%%

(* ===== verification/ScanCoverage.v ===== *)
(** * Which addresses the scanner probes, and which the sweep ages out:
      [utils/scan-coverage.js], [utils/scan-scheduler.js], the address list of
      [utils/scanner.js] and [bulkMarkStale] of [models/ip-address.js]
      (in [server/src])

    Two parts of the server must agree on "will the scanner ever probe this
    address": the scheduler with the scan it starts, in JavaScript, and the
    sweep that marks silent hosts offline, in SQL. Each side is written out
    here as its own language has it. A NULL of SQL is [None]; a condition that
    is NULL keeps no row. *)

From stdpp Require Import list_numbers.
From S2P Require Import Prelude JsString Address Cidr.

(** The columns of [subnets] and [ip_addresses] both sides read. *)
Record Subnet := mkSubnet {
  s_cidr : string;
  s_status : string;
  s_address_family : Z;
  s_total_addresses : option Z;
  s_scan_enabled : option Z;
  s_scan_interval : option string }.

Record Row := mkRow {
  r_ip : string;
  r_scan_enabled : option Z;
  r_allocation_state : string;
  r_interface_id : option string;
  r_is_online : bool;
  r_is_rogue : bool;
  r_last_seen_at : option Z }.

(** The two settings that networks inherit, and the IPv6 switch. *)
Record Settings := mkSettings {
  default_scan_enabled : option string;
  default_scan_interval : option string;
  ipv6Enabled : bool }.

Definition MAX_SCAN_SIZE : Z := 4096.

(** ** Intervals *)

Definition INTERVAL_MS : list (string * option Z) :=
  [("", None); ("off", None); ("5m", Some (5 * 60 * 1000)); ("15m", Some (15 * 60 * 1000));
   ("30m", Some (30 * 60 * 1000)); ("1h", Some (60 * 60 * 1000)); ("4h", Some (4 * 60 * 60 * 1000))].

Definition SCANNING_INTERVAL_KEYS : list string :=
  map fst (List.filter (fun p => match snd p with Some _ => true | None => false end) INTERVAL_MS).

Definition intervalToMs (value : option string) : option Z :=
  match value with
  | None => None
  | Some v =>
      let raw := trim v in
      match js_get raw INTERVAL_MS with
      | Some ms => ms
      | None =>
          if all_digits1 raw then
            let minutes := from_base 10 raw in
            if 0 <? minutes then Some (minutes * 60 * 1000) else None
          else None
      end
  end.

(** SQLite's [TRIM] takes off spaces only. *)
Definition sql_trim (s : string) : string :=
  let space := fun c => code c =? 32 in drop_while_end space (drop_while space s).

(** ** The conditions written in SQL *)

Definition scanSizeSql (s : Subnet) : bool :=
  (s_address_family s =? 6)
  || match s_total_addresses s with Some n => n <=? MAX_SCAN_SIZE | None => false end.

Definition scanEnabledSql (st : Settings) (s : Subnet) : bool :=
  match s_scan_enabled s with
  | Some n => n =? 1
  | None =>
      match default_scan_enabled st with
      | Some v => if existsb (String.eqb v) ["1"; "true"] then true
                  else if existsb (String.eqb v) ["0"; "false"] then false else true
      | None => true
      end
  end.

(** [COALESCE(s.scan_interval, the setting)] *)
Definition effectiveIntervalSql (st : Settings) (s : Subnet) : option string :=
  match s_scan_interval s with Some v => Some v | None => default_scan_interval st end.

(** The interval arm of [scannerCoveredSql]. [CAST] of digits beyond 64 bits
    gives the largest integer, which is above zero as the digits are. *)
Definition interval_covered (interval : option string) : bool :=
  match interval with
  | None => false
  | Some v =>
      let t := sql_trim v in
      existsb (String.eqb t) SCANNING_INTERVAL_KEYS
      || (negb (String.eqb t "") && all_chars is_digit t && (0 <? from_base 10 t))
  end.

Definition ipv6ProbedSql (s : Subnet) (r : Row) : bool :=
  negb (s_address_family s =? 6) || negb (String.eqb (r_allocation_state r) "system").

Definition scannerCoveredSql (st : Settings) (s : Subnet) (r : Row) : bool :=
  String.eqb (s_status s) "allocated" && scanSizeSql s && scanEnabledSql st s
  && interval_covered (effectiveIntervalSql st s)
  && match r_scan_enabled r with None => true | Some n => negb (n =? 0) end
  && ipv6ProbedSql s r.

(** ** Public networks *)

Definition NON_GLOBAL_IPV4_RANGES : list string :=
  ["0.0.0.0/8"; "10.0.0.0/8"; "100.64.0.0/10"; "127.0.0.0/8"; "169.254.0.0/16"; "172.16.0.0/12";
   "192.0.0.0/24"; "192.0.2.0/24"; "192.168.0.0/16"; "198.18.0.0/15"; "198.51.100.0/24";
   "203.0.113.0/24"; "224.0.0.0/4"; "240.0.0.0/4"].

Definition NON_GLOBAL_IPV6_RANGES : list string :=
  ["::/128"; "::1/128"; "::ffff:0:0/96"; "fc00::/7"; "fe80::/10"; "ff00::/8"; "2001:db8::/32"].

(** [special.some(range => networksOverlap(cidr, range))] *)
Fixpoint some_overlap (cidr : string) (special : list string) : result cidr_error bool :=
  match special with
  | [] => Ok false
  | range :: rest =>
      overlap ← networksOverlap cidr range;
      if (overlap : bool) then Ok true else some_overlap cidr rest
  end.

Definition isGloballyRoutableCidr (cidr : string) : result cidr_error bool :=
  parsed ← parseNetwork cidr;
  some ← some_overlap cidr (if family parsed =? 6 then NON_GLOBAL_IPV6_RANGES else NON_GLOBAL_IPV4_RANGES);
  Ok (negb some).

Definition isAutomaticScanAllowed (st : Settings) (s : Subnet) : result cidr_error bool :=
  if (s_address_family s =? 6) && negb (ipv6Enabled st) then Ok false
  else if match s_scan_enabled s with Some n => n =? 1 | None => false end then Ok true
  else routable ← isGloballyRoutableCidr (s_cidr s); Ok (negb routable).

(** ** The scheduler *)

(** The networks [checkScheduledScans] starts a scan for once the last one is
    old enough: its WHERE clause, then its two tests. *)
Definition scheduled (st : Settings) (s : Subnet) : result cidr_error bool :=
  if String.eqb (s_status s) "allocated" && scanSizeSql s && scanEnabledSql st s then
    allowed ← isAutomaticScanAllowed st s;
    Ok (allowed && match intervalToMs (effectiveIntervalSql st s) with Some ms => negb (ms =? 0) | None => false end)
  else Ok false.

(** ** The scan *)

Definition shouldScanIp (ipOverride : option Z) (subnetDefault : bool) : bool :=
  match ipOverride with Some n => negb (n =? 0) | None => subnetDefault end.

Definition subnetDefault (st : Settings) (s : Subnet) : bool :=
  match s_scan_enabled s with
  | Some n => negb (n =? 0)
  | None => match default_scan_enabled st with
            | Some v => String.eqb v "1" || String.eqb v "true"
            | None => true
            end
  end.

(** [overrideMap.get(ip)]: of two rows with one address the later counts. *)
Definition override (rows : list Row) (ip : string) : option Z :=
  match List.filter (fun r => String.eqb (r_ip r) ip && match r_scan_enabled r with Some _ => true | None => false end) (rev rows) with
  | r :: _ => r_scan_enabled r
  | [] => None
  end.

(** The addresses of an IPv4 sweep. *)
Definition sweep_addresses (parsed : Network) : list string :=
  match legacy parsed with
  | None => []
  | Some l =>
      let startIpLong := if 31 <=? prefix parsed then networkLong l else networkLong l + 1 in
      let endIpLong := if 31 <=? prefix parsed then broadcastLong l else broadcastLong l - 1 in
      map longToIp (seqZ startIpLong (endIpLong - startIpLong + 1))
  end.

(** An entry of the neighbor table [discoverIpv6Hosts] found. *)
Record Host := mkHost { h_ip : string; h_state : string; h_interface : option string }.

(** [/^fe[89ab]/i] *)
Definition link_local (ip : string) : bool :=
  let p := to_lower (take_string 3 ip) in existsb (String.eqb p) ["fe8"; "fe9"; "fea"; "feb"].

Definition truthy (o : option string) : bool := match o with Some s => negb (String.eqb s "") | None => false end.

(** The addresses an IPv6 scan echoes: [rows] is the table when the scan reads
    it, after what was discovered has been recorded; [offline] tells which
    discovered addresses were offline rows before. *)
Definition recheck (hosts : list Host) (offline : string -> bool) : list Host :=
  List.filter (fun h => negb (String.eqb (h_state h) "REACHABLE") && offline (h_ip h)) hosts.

%%

▶ **Problem statement**
The output must consist solely of the lines from the first line of the records through the line containing "[utils/scanner.js] and [bulkMarkStale]", reproduced exactly.

▶ **Task response**
(* ===== verification/ScanCoverage.v ===== *)
(** * Which addresses the scanner probes, and which the sweep ages out:
      [utils/scan-coverage.js], [utils/scan-scheduler.js], the address list of
      [utils/scanner.js] and [bulkMarkStale] of [models/ip-address.js]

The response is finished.